Eine Gruppe junger Männer sieht zu, wie einer von ihnen mit einer Trompete experimentiert. Sie wissen alle nicht, wie man dieses Instrument spielt, schauen aber begeistert zu.

Eine Jugend ohne Träume

Mehr als die Hälfte der algerischen Bevölkerung ist unter 35, fast dreiviertel davon arbeitslos. Als er 2014 nach Algier kam, traf Romain Laurendeau auf gelangweilte Jugendliche, die auf den Straßen der Hauptstadt herumlungerten. „Sie hatten keine Träume, keine Perspektive“, erinnert er sich. „Es war unmöglich für mich, in diesen jungen Menschen nicht mich selbst zu sehen. Ich hätte schließlich einer von ihnen sein können, wäre ich zufällig in diesem Land geboren worden.“ Der aus Frankreich stammende Fotojournalist arbeitete fünf Jahre lang an einer Langzeitreportage, die durch die immer wieder aufflammenden Proteste gegen das korrupte Regime bis heute nichts an ihrer Aktualität verloren hat – denn vor allem die junge Bevölkerung leidet: „Die Menschen hier sind ermüdet von der politischen Situation. Sie möchten einfach leben und arbeiten wie alle anderen auch.“ Doch die Regierung kümmert sich nicht darum, die hohe Jugendarbeitslosigkeit zu bekämpfen, investiert wenig in die Bildungseinrichtungen des Landes.

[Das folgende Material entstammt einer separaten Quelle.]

Lemma create_policy_bounded r :
  Create (DecideConversion r) = true → (∀ en h, ConfiguredValid r = ValidatePolicy (Configured r) en h →
  0 < DurationSeconds (cv_Policy (DecideConversion r)) ≤ 604800).
Proof.
  unfold DecideConversion. destruct (AlreadyConvertedThisEpisode r), (negb (HasActiveEntitlementAtCheckout r)), (Disabled r); try done.
  destruct (ConfiguredValid r); [|cbn; intros; lia]. intros _ en h Hv. symmetry in Hv. unfold ValidatePolicy in Hv. cbn.
  destruct (negb en || negb h); [done|]. destruct (Z.leb_spec (DurationSeconds (Configured r)) 0); [done|].
  destruct (Z.ltb_spec 604800 (DurationSeconds (Configured r))); [done|]. lia.
Qed.

(** The quota of an entitlement: its own, or else that of the plan revision it was sold on. *)
Definition quota_of (e : Entitlement) : option Z :=
  match data_quota_bytes e with Some q => Some q | None => plan_quota cat (ent_site e) (service_plan_revision_id e) end.

(** The entitlement gave access at an instant: ACTIVE, in its window, under its quota. *)
Definition gives_access (d : CDB) (id : string) (e : Entitlement) (b : Time) : Prop :=
  state_at b (hist d id) = Some ACTIVE ∧ (∀ w, window_ends_at e = Some w → b < w) ∧
  (∀ q, quota_of e = Some q → ∃ u, entitlement_usage_bytes id b d = Ok u ∧ wm_up u + wm_down u < q).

Ein paar Freunde haben sich zum Fernsehen in ihr selbstgebautes Diki zurückgezogen.

Ein paar Stunden Freiheit

Die Jungen flüchten sich tagsüber gern in sogenannte Dikis – improvisierte Rückzugsorte, oft versteckt in verlassenen Häusern. Hier können sie unbefangen und frei sein, gut versteckt vor den strengen Vorschriften, die in diesem Land gelten. Romain Laurendeau begleitete Algeriens verlorene Generation mit der Kamera, folgte den Jugendlichen durch ihren Alltag – und wurde nach und nach einer von ihnen. Er habe versucht, unsichtbar zu werden und auf eine sanfte und respektvolle Weise zu fotografieren, erzählt er. „So konnte ich die echten, unverstellten Momente festhalten, ohne die Intimität der Situation zu zerstören.“ An manchen Tagen entstanden so mehrere hundert Fotos. Vor allem in den Fußballstadien entlud sich die Frustration der jungen Männer, die den Lärm um sich herum nutzten, um ungehindert die in der Öffentlichkeit verbotenen politischen Schlachtrufe hinauszuschreien.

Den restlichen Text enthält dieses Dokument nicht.